About the Deutsches Museum – Munich

Deutsches Museum

April 2025 Update:

Unfortunately, our computer science gallery is not on display at the moment. Our museum is undergoing a large renovation, and we already re-opened the first part with 19 new galleries in 2022.
But the second half of the building will be under construction for at least 5 more years. Therefore Cray-1 has to stay in our depots.

This large technical museum is located in the Bavarian city of Munich with other beaches elsewhere. Of particular interest is this fine Cray 1 Example SN26. Check with the museum as this exhibit is not currently on display in 2025.

Serial 26 was in service first at EDF – CISI in France then Max Planck Institute for Astrophysics, Garching, Germany before arriving at the museum in 1981.

 

 

 

From the Museum Site

Inventory No. 1988-112

Classification: 422.07.05 Program Control and General-Purpose Computers / Digital Computer Systems / Computers with Integrated Semiconductor Technology

Description

The first CRAY-1 high-speed computer was installed in 1976. From 1979 onwards, the CRAY-1 S version, the most widely used to date, was deployed, with 38 installed units.

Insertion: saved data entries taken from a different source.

(* ===== verification/Runtime.v ===== *)
(** * Signals and the program's context

    runtime/signal.go and runtime/context.go. The package's init registers one
    handler for the shutdown signals and makes the context the program runs
    under. Two goroutines are left running: the one that takes the signals off
    their channel, and the one that passes the end of the handler's context on
    to [SystemContext]. [runtime_steps] runs them with the signals that come. *)
From S2P Require Import Prelude GoText.

(** The signals the program asks for; the system never hands it SIGKILL. *)
Inductive signal := SIGINT | SIGTERM | SIGKILL.

#[export] Instance signal_eq_dec : EqDecision signal.
Proof. solve_decision. Defined.

Definition shutdownSignals : list signal := [SIGINT; SIGTERM; SIGKILL].

(** Where the goroutine of [SetupSignalContext] is. *)
Inductive catcher := WaitFirst | WaitSecond.

(** A context is whether it is done. *)
Record runtime := mkRuntime {
  onlyOneSignalHandler : bool;
  shutdownHandler : list signal;
  rt_catcher : option catcher;
  handlerContext : bool;
  SystemContext : option bool;
  exited : option Z
}.

Definition runtime_zero : runtime := mkRuntime false [] None false None None.

(** [make(chan os.Signal, 2)]. *)
Definition shutdownHandler_cap : nat := 2.

Definition SetupSignalContext (rt : runtime) : outcome runtime :=
  if onlyOneSignalHandler rt then Panic "close of closed channel"
  else Done (mkRuntime true [] (Some WaitFirst) false (SystemContext rt) (exited rt)).

Definition SetupSignalHandler (rt : runtime) : outcome runtime := SetupSignalContext rt.

(** [contextForChannel] on the channel of the handler's context. *)
Definition SetupContext (rt : runtime) : runtime :=
  match SystemContext rt with
  | Some _ => rt
  | None =>
    mkRuntime (onlyOneSignalHandler rt) (shutdownHandler rt) (rt_catcher rt) (handlerContext rt)
      (Some false) (exited rt)
  end.

(** The package's init. *)
Definition runtime_init (rt : runtime) : outcome runtime :=
  rt ← SetupSignalHandler rt;
  Done (SetupContext rt).

(** What may happen next: a signal comes, or a goroutine goes on. *)
Inductive runtime_event := Signal (s : signal) | Caught | Forwarded.

(** A signal that finds the channel full is dropped. *)
Definition deliver (rt : runtime) (s : signal) : runtime :=
  if decide (s = SIGKILL) then
    mkRuntime (onlyOneSignalHandler rt) (shutdownHandler rt) (rt_catcher rt) (handlerContext rt)
      (SystemContext rt) (Some 137%Z)
  else if decide (s ∈ shutdownSignals ∧ length (shutdownHandler rt) < shutdownHandler_cap) then
    mkRuntime (onlyOneSignalHandler rt) (shutdownHandler rt ++ [s]) (rt_catcher rt) (handlerContext rt)
      (SystemContext rt) (exited rt)
  else rt.

(** The goroutine takes a signal: it cancels the first time, and exits the
    second. *)
Definition catch (rt : runtime) : option runtime :=
  match shutdownHandler rt, rt_catcher rt with
  | _ :: buf, Some WaitFirst =>
    Some (mkRuntime (onlyOneSignalHandler rt) buf (Some WaitSecond) true (SystemContext rt) (exited rt))
  | _ :: buf, Some WaitSecond =>
    Some (mkRuntime (onlyOneSignalHandler rt) buf None (handlerContext rt) (SystemContext rt) (Some 1%Z))
  | _, _ => None
  end.

(** The goroutine of [contextForChannel]. *)
Definition forward_done (rt : runtime) : option runtime :=
  match handlerContext rt, SystemContext rt with
  | true, Some false =>
    Some (mkRuntime (onlyOneSignalHandler rt) (shutdownHandler rt) (rt_catcher rt) (handlerContext rt)
            (Some true) (exited rt))
  | _, _ => None
  end.

(** An event that cannot happen now, or after the end, is none. *)
Definition runtime_step (rt : runtime) (e : runtime_event) : option runtime :=
  match exited rt with
  | Some _ => None
  | None =>
    match e with
    | Signal s => Some (deliver rt s)
    | Caught => catch rt
    | Forwarded => forward_done rt
    end
  end.

Fixpoint runtime_steps (rt : runtime) (es : list runtime_event) : option runtime :=
  match es with
  | [] => Some rt
  | e :: es' => rt' ← runtime_step rt e; runtime_steps rt' es'
  end.

(** ** What signals do *)

(** The signals that came and can be caught. *)
#[export] Instance runtime_event_eq_dec : EqDecision runtime_event.
Proof. solve_decision. Defined.

Definition signals (es : list runtime_event) : nat :=
  length (filter (λ e, e = Signal SIGINT ∨ e = Signal SIGTERM) es).

Definition caught (rt : runtime) : nat :=
  match rt_catcher rt with Some WaitFirst => 0 | Some WaitSecond => 1 | None => 2 end.

(** After [n] signals. *)
Record runtime_inv (n : nat) (rt : runtime) : Prop := {
  rt_closed : onlyOneSignalHandler rt = true;
  rt_taken : caught rt + length (shutdownHandler rt) ≤ n;
  rt_pending : n `min` 2 ≤ caught rt + length (shutdownHandler rt);
  rt_handler : handlerContext rt = true ↔ 0 < caught rt;
  rt_system : ∃ done, SystemContext rt = Some done ∧ (done = true → 0 < caught rt);
  rt_exit : exited rt = Some 1%Z → caught rt = 2;
  rt_gone : exited rt = None → caught rt < 2
}.

Lemma runtime_init_inv : ∃ rt, runtime_init runtime_zero = Done rt ∧ runtime_inv 0 rt ∧ exited rt = None.
Proof.
  eexists. split; [reflexivity|]. split; [|done].
  split; simpl; unfold caught; simpl; try done; try lia. by exists false.
Qed.

Definition count (n : nat) (e : runtime_event) : nat :=
  if decide (e = Signal SIGINT ∨ e = Signal SIGTERM) then S n else n.

Lemma runtime_step_inv n rt e rt' :
  runtime_inv n rt → runtime_step rt e = Some rt' → runtime_inv (count n e) rt'.
Proof.
  intros [Hc Ht Hp Hh (d & Hs & Hd) He Hg]. unfold runtime_step, count.
  destruct (exited rt) as [|] eqn:Hx; [done|]. specialize (Hg eq_refl). destruct e as [s| |].
  - intros [= <-]. unfold deliver. destruct (decide (s = SIGKILL)) as [->|Hk].
    + rewrite decide_False by naive_solver. split; simpl; try done; by exists d.
    + rewrite decide_True by (destruct s; naive_solver).
      assert (Hin : s ∈ shutdownSignals) by (destruct s; set_solver). unfold shutdownHandler_cap.
      destruct (decide (s ∈ shutdownSignals ∧ length (shutdownHandler rt) < 2)) as [[_ Hl]|Hl].
      * split; simpl; rewrite ?length_app; cbn [length]; unfold caught in *; simpl; try done; try lia; [by exists d|].
        by rewrite Hx.
      * assert (2 ≤ length (shutdownHandler rt)).
        { destruct (decide (length (shutdownHandler rt) < 2)); [|lia]. by destruct Hl. }
        split; try done; try lia; [by exists d|by rewrite Hx].
  - rewrite decide_False by naive_solver. unfold catch.
    destruct (shutdownHandler rt) as [|x buf] eqn:Hb; [done|]. unfold caught in *.
    destruct (rt_catcher rt) as [[]|]; simpl in *; intros Hr; simplify_eq;
      (split; unfold caught; simpl; rewrite ?Hx; try done; try lia; try (exists d; split; [done|lia]);
       rewrite Hh; lia).
  - rewrite decide_False by naive_solver. unfold forward_done.
    destruct (handlerContext rt) eqn:Hhc; [|done]. rewrite Hs. destruct d; [done|]. intros [= <-].
    split; unfold caught in *; simpl; rewrite ?Hx; try done. exists true. split; [done|]. intros _. by apply Hh.
Qed.

Lemma signals_cons e es n : n + signals (e :: es) = count n e + signals es.
Proof. unfold signals, count. rewrite filter_cons. case_decide; simpl; lia. Qed.

Lemma runtime_steps_inv n rt es rt' :
  runtime_inv n rt → runtime_steps rt es = Some rt' → runtime_inv (n + signals es) rt'.
Proof.
  revert n rt. induction es as [|e es IH]; intros n rt Hi; cbn [runtime_steps].
  - intros [= <-]. by rewrite Nat.add_0_r.
  - destruct (runtime_step rt e) as [rt1|] eqn:He; [|done]. intros Hr.
    rewrite signals_cons. eapply IH; [|exact Hr]. by eapply runtime_step_inv.
Qed.

(** What signals do to the program. Without one its context is never done;
    the program exits by itself only after two. Once one has come, and unless
    the process is gone, the goroutines left alone end the context without
    exiting if it was the only one, and exit with code 1 if there were more,
    even when some were dropped. The handler can be set up only once. *)
Theorem signals_spec es rt :
  (rt0 ← match runtime_init runtime_zero with Done r => Some r | Panic _ => None end; runtime_steps rt0 es) = Some rt →
  (signals es = 0 → SystemContext rt = Some false) ∧
  (exited rt = Some 1%Z → 2 ≤ signals es) ∧
  is_panic (SetupSignalContext rt) ∧ SetupContext rt = rt ∧
  (exited rt = None → 1 ≤ signals es → ∃ es' rt', signals es' = 0 ∧ runtime_steps rt es' = Some rt' ∧
     if decide (signals es = 1) then SystemContext rt' = Some true ∧ exited rt' = None
     else exited rt' = Some 1%Z).
Proof.
  destruct runtime_init_inv as (rt0 & -> & Hi0 & _). cbn [mbind option_bind]. intros Hr.
  destruct (runtime_steps_inv 0 rt0 es rt Hi0 Hr) as [Hc Ht Hp Hh (d & Hs & Hd) He Hg]. simpl in *.
  split. { intros Hz. rewrite Hs. destruct d; [|done]. specialize (Hd eq_refl). lia. }
  split. { intros Hx. specialize (He Hx). lia. }
  split. { unfold SetupSignalContext. rewrite Hc. by eexists. }
  split. { unfold SetupContext. by rewrite Hs. }
  intros Hx Hn. specialize (Hg Hx). destruct rt as [oo buf k h sc ex]. simpl in *. subst oo sc ex.
  unfold caught in *. simpl in *. destruct k as [[]|]; simpl in *; [| |lia].
  - destruct h; [assert (0 < 0) by (by apply Hh); lia|]. destruct d; [specialize (Hd eq_refl); lia|].
    destruct buf as [|b1 buf]; simpl in *; [lia|]. case_decide.
    + exists [Caught; Forwarded]. by eexists.
    + destruct buf as [|b2 buf]; simpl in *; [lia|]. exists [Caught; Caught]. by eexists.
  - destruct h; [|assert (false = true) by (apply Hh; lia); done]. case_decide.
    + destruct d; [exists []|exists [Forwarded]]; by eexists.
    + destruct buf as [|b1 buf]; simpl in *; [lia|]. exists [Caught]. by eexists.
Qed.

Lemma signals_spec_witness :
  let es := [Signal SIGTERM; Caught; Signal SIGINT; Signal SIGINT; Signal SIGINT; Forwarded] in
  let rt := mkRuntime true [SIGINT; SIGINT] (Some WaitSecond) true (Some true) None in
  (rt0 ← match runtime_init runtime_zero with Done r => Some r | Panic _ => None end; runtime_steps rt0 es) = Some rt ∧
  ∃ es' rt', signals es' = 0 ∧ runtime_steps rt es' = Some rt' ∧ exited rt' = Some 1%Z.
Proof.
  intros es rt. assert (Hr : (rt0 ← match runtime_init runtime_zero with Done r => Some r | Panic _ => None end;
    runtime_steps rt0 es) = Some rt) by (vm_compute; reflexivity).
  split; [exact Hr|]. destruct (signals_spec es rt Hr) as (_ & _ & _ & _ & Hex).
  apply (Hex eq_refl). apply (bool_decide_unpack _). vm_compute. exact I.
Defined.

The computer is word-oriented, with 64-bit words, and has a clock speed of 12.5 nanoseconds. Due to the special structure of the processor and the coordinated instruction sequence (known as pipelining), the clock speed is also the execution time for addition, subtraction, and multiplication, so that 80 million of these operations are performed per second. Division with full precision requires 40 nanoseconds. The semiconductor main memory of the computer on display has a capacity of one million words; the maximum expansion level was four million words.

The motivation for the development of the CRAY-1 was cryptanalytic tasks. The “codebreaker version” contains circuit boards that were removed from the model on display because the US government had concerns.